フィリップスとCogSmartのBrainSuite

BrainSuiteのユーザー画面。生活習慣や、現時点の海馬のサイズなどをもとに、「そのまま暮らした場合の10年後の海馬体積」「生活習慣を改善した場合の海馬体積目標」を提示する。

撮影:伊藤有

若い世代から脳の変化は始まっている

認知に関係するような「脳の健康状態」というのは、20代や30代からどの程度の「差」があるのか。

瀧教授はBusiness Insider Japanの質問に対し、「重要なのは、30代などのかなり若い世代であっても、脳の健康状態にはすでに違いがある」ことだという。
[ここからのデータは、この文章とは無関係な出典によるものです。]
(* ===== verification/CdmpUnitSpec.v ===== *)
(** * CDMP unit: what holds of the services side by side

    What each method of a service leaves to the others, the invariants of the services as one of the unit, and
    that every call between the services keeps it, with the digest that the device advertises. *)

From S2P Require Import Prelude Can Cdmp CdmpMessages CdmpEffects CdmpTransactions Service CdmpNetwork CdmpNetworkSpec CdmpHeartbeat CdmpCommand CdmpState CdmpStateLocal CdmpStateAcks CdmpStateSend CdmpStateCopies CdmpUnit CdmpUnitCalls.

(** ** What the effects of the services keep *)

(** The bytes of the wire stay bytes on their way. *)
Definition effect_wf (e : Effect) : Prop :=
  match e with
  | RunInSession _ (WorkProcessFrame frame) => Forall is_u8 frame
  | HeartbeatReceived heartbeat => is_u8 (hb_device_id heartbeat)
  | _ => True
  end.
Definition item_wf (i : WorkItem) : Prop :=
  match i with
  | NetworkItem _ (WorkProcessFrame frame) | HeartbeatItem frame | RequestItem frame | ResponseItem frame => Forall is_u8 frame
  | _ => True
  end.

Definition sets_digest (e : Effect) : bool := match e with SetStateDigest _ => true | _ => false end.
Definition fine (e : Effect) : Prop := effect_wf e /\ sets_digest e = false.

Lemma fine_digests es : Forall fine es -> digests es = [].
Proof. induction 1 as [|e es [_ He] _ IH]; [done|]. unfold digests in *. destruct e; simpl in *; done. Qed.
Lemma fine_wf es : Forall fine es -> Forall effect_wf es.
Proof. intros Hes. apply (Forall_impl _ _ _ Hes). by intros e []. Qed.

(** The other services change no status and tell of no device; the state service also hands on digests. *)
Definition plain (e : Effect) : Prop :=
  match e with
  | CallStatusHandler _ | NotifyDeviceEvent _ _ | RunInSession _ _ | SetStateDigest _ => False
  | HeartbeatReceived heartbeat => is_u8 (hb_device_id heartbeat)
  | _ => True
  end.
Definition state_effect (e : Effect) : Prop :=
  match e with
  | CallStatusHandler _ | NotifyDeviceEvent _ _ | RunInSession _ _ | HeartbeatReceived _ => False
  | _ => True
  end.
Lemma plain_fine es : Forall plain es -> Forall fine es.
Proof. intros Hes. apply (Forall_impl _ _ _ Hes). by intros []. Qed.
Lemma state_effect_wf es : Forall state_effect es -> Forall effect_wf es.
Proof. intros Hes. apply (Forall_impl _ _ _ Hes). by intros []. Qed.

(** The network service changes the device, but not its digest. *)
Definition net_fine (s : NetworkService) (e : list Effect) (s' : NetworkService) : Prop :=
  Forall fine e /\ state_digest_ (device_ s') = state_digest_ (device_ s).
#[export] Instance net_fine_trace : TraceRel net_fine.
Proof.
  split; [intros s; split; [constructor|done]|]. intros s1 s2 s3 e1 e2 [H1 E1] [H2 E2].
  split; [by apply Forall_app|congruence].
Qed.

Section fine.
Context `{CdmpConfig} `{UnorderedIter} `{Crc8} `{HandlerAnswers} (env : Env).

#[local] Ltac one_fine := repeat (apply Forall_cons_2); try apply Forall_nil_2; split; done.
#[local] Hint Extern 3 (emits_only fine _ _ _) => one_fine : respects.
#[local] Hint Extern 3 (net_fine _ _ _) => (split; [one_fine|reflexivity]) : respects.
#[local] Ltac fines := respect; try solve [auto with respects]; try (split; [one_fine|reflexivity]); try one_fine.

Lemma Status_digest new force d : state_digest_ (DeviceSetStatus new force d).1 = state_digest_ d.
Proof. unfold DeviceSetStatus. by destruct (SetStatus new force (status_machine_ d)). Qed.

Lemma OwnDevice_fine op :
  (forall d, state_digest_ (op d).1 = state_digest_ d) -> respects net_fine (OwnDevice op).
Proof.
  intros Hop s. unfold OwnDevice. rewrite bind_get. specialize (Hop (device_ s)).
  destruct (op (device_ s)) as [d calls]. rewrite bind_modify. split; [|done].
  apply Forall_fmap, Forall_true. done.
Qed.
Lemma OwnDevice_status_fine new force : respects net_fine (OwnDevice (DeviceSetStatus new force)).
Proof. apply OwnDevice_fine, Status_digest. Qed.
#[local] Hint Resolve OwnDevice_status_fine : respects.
ストレスを受けると分泌されるストレスホルモン(コルチゾール)の状態や睡眠、生活習慣によって違いが出てくるのだそうだ。

連続したMR画像から海馬のサイズを測定するAI技術(Hippodeep)は、業界でもユニークなものだという。

技術的にはもっと以前から実現されていてもおかしくはない気がするが、瀧教授によると、工学(AIによる画像解析)と医学(脳の状態による認知の変化など)を組み合わせる研究はまだ珍しく、海馬自体の構造が複雑なこともあって、業界的にも特徴的な技術だとする。

フィリップスとCogSmartのBrainSuite

認知テストによって、自分の注意力や作業記憶といった認知機能のレベルを同世代100人に対する順位として示す機能もある。

撮影:伊藤有

フィリップスの門原寛・事業部長(プレシジョン・ダイアグノシス事業部)によると、BrainSuiteは一般的な脳ドックのオプションプランとして提供していく予定。参考料金は非公表ながら「一般的な脳ドックのオプションにおさまる金額で、お求め安い価格」で設定する見込み。

なお、読み込ませる脳MR画像は、「スライスのギャップのない画像」という条件を満たせば、フィリップス以外の装置でも対応できるという。